> Stored data
[Start of Attachment]
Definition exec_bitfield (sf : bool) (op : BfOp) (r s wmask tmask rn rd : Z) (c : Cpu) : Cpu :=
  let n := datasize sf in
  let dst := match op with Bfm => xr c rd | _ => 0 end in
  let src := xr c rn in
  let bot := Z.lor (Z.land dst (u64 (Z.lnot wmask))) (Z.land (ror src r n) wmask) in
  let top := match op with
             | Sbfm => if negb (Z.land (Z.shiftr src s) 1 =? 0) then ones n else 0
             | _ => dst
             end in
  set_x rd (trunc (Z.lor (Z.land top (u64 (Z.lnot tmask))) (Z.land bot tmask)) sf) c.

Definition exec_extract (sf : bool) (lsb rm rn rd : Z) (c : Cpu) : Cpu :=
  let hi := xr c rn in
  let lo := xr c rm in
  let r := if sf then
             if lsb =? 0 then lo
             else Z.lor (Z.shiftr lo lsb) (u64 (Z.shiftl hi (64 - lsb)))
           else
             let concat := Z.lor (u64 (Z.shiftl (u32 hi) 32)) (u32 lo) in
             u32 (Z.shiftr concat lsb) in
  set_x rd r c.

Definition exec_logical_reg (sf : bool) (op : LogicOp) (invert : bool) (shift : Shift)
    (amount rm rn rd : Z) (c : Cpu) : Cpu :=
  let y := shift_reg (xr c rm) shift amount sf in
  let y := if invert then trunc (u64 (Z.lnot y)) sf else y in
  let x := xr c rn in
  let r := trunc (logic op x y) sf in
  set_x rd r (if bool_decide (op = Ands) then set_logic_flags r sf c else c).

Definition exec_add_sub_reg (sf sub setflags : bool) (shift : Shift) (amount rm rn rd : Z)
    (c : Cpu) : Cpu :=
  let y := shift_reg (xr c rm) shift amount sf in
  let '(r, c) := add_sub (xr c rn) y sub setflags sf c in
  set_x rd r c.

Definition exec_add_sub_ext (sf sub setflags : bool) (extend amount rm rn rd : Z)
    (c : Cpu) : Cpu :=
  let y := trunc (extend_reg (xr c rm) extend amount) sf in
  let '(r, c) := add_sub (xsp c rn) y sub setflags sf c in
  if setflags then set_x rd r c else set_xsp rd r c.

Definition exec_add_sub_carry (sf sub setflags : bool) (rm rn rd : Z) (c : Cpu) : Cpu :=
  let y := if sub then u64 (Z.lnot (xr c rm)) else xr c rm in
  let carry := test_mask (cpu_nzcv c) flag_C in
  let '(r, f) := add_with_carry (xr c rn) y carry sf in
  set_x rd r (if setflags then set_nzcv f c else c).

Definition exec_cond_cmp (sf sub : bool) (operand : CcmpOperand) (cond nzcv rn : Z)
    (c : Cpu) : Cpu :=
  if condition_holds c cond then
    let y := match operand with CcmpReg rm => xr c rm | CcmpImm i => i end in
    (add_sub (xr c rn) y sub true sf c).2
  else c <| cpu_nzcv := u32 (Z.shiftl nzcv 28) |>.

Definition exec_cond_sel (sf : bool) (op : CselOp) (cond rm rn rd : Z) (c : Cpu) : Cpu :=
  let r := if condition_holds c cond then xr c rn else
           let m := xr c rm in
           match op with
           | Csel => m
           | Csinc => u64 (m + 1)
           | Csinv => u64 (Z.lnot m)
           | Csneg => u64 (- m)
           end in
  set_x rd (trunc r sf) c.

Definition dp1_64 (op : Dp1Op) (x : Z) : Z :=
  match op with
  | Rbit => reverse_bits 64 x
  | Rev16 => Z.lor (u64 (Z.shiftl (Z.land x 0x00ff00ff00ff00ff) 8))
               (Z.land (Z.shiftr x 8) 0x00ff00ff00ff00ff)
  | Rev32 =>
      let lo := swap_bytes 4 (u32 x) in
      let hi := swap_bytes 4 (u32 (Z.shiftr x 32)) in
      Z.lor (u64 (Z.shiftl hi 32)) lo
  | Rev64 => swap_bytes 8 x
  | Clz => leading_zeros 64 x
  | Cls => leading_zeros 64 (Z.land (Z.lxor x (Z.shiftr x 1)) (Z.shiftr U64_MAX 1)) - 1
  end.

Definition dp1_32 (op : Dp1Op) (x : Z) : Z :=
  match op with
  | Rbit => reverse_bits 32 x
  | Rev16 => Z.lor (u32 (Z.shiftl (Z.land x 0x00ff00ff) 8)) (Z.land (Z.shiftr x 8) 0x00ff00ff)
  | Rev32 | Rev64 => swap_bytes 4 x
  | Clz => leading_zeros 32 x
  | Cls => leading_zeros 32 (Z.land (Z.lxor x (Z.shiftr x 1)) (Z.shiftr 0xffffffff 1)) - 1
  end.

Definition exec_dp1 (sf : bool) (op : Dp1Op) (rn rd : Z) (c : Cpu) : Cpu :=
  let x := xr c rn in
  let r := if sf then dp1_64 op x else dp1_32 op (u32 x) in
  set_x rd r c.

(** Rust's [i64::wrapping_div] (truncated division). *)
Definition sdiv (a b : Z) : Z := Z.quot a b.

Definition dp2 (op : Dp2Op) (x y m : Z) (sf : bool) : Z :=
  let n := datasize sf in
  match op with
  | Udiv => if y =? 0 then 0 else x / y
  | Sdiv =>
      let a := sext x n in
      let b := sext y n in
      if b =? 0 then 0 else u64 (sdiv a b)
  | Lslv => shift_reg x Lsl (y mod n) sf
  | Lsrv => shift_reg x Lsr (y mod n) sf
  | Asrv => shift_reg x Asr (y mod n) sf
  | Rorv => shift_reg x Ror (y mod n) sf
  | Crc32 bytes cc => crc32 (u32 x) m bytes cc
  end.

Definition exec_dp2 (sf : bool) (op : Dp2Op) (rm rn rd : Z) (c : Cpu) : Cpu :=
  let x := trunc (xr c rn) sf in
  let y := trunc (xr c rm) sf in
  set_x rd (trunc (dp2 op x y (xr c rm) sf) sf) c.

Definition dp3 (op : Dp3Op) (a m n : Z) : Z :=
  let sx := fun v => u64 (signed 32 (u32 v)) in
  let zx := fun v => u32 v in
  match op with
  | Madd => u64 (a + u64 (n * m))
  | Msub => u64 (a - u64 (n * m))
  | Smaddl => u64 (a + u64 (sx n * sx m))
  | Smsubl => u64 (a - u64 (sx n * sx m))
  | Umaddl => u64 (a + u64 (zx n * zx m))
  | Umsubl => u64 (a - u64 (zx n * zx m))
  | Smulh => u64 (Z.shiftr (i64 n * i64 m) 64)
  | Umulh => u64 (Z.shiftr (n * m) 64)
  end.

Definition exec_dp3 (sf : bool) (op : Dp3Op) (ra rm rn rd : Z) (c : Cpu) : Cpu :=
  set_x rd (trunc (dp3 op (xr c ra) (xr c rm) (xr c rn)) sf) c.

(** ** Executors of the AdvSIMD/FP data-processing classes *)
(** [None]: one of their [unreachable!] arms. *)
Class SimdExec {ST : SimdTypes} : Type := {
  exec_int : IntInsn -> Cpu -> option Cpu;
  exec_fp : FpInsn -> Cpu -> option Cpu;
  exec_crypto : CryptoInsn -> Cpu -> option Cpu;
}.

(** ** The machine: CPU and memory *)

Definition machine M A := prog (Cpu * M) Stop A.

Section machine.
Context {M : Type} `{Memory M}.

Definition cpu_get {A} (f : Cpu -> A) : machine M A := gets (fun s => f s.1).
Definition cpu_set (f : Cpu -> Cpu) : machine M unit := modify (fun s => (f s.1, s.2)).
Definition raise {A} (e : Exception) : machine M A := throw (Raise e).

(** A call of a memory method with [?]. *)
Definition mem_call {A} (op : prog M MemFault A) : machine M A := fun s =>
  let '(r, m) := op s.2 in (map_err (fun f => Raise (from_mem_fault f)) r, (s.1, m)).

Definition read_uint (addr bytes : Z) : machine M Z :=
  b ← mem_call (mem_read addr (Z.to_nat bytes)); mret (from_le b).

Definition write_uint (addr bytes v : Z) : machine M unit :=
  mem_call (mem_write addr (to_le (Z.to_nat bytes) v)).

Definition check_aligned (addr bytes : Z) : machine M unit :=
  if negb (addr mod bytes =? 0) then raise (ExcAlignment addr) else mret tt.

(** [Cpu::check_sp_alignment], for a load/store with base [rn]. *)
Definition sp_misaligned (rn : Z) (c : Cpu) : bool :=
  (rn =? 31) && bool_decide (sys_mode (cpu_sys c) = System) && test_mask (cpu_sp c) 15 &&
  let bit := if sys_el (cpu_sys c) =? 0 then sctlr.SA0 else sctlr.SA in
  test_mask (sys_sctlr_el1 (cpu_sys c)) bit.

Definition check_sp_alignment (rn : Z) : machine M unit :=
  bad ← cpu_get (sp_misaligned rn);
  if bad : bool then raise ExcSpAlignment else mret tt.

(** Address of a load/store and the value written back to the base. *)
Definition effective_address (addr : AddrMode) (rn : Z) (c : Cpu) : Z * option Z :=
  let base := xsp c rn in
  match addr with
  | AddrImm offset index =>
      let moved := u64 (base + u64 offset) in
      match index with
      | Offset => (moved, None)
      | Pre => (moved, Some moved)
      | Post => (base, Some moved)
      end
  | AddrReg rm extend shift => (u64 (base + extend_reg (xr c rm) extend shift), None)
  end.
[End of Attachment]
[Start of Attachment]
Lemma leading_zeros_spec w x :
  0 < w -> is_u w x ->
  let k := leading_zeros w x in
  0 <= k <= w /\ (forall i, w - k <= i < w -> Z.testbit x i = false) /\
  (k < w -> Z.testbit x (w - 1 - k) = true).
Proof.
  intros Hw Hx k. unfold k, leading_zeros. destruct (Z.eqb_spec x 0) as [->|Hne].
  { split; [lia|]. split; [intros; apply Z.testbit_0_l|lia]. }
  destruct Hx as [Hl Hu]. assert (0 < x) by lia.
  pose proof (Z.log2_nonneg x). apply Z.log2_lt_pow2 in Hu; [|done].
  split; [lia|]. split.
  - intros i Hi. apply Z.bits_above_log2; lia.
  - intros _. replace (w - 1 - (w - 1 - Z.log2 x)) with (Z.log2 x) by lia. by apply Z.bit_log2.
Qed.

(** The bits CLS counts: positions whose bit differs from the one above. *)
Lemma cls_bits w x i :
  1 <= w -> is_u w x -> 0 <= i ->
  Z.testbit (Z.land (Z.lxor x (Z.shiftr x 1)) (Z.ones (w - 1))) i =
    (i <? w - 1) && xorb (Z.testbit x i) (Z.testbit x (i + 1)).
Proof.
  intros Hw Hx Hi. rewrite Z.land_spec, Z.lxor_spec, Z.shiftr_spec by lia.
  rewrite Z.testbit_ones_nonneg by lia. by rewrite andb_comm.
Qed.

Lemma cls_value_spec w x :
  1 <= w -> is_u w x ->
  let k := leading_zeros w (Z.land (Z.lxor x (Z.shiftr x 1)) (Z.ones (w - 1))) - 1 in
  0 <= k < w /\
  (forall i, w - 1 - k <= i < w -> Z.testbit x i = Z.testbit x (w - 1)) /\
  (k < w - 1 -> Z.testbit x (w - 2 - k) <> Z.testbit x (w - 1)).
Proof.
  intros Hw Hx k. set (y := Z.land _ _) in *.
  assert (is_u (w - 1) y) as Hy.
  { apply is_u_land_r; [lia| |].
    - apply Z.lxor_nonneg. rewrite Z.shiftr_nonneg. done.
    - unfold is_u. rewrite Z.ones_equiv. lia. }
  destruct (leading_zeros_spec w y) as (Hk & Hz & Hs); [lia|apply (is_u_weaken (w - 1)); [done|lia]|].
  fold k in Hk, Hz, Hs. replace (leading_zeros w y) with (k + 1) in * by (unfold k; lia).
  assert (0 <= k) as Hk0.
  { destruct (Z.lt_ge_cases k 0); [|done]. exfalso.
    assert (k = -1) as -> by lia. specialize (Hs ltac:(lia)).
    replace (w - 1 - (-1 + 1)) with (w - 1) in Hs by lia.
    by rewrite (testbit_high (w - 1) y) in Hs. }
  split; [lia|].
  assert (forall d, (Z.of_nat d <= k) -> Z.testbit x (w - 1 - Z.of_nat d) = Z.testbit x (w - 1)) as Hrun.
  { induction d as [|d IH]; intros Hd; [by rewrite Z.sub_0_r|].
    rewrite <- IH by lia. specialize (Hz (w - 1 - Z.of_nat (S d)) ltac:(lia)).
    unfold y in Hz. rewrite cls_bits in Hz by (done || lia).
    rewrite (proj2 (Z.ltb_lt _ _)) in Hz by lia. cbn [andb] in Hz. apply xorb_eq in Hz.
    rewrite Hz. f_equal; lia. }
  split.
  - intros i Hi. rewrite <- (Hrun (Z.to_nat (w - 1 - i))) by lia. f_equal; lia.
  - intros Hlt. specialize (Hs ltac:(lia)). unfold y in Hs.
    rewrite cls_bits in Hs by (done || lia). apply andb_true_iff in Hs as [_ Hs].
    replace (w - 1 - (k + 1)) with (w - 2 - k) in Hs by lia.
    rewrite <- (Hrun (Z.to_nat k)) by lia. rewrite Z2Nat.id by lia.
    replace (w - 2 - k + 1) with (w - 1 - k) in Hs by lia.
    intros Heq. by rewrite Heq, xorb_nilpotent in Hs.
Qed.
[End of Attachment]
> Work instructions
Find where the line with "reverse_bits 64 x" sits in the material above, then copy exactly from it through the line with "let hi := swap_bytes". Add no other line.

> Response
  | Rbit => reverse_bits 64 x
  | Rev16 => Z.lor (u64 (Z.shiftl (Z.land x 0x00ff00ff00ff00ff) 8))
               (Z.land (Z.shiftr x 8) 0x00ff00ff00ff00ff)
  | Rev32 =>
      let lo := swap_bytes 4 (u32 x) in
      let hi := swap_bytes 4 (u32 (Z.shiftr x 32)) in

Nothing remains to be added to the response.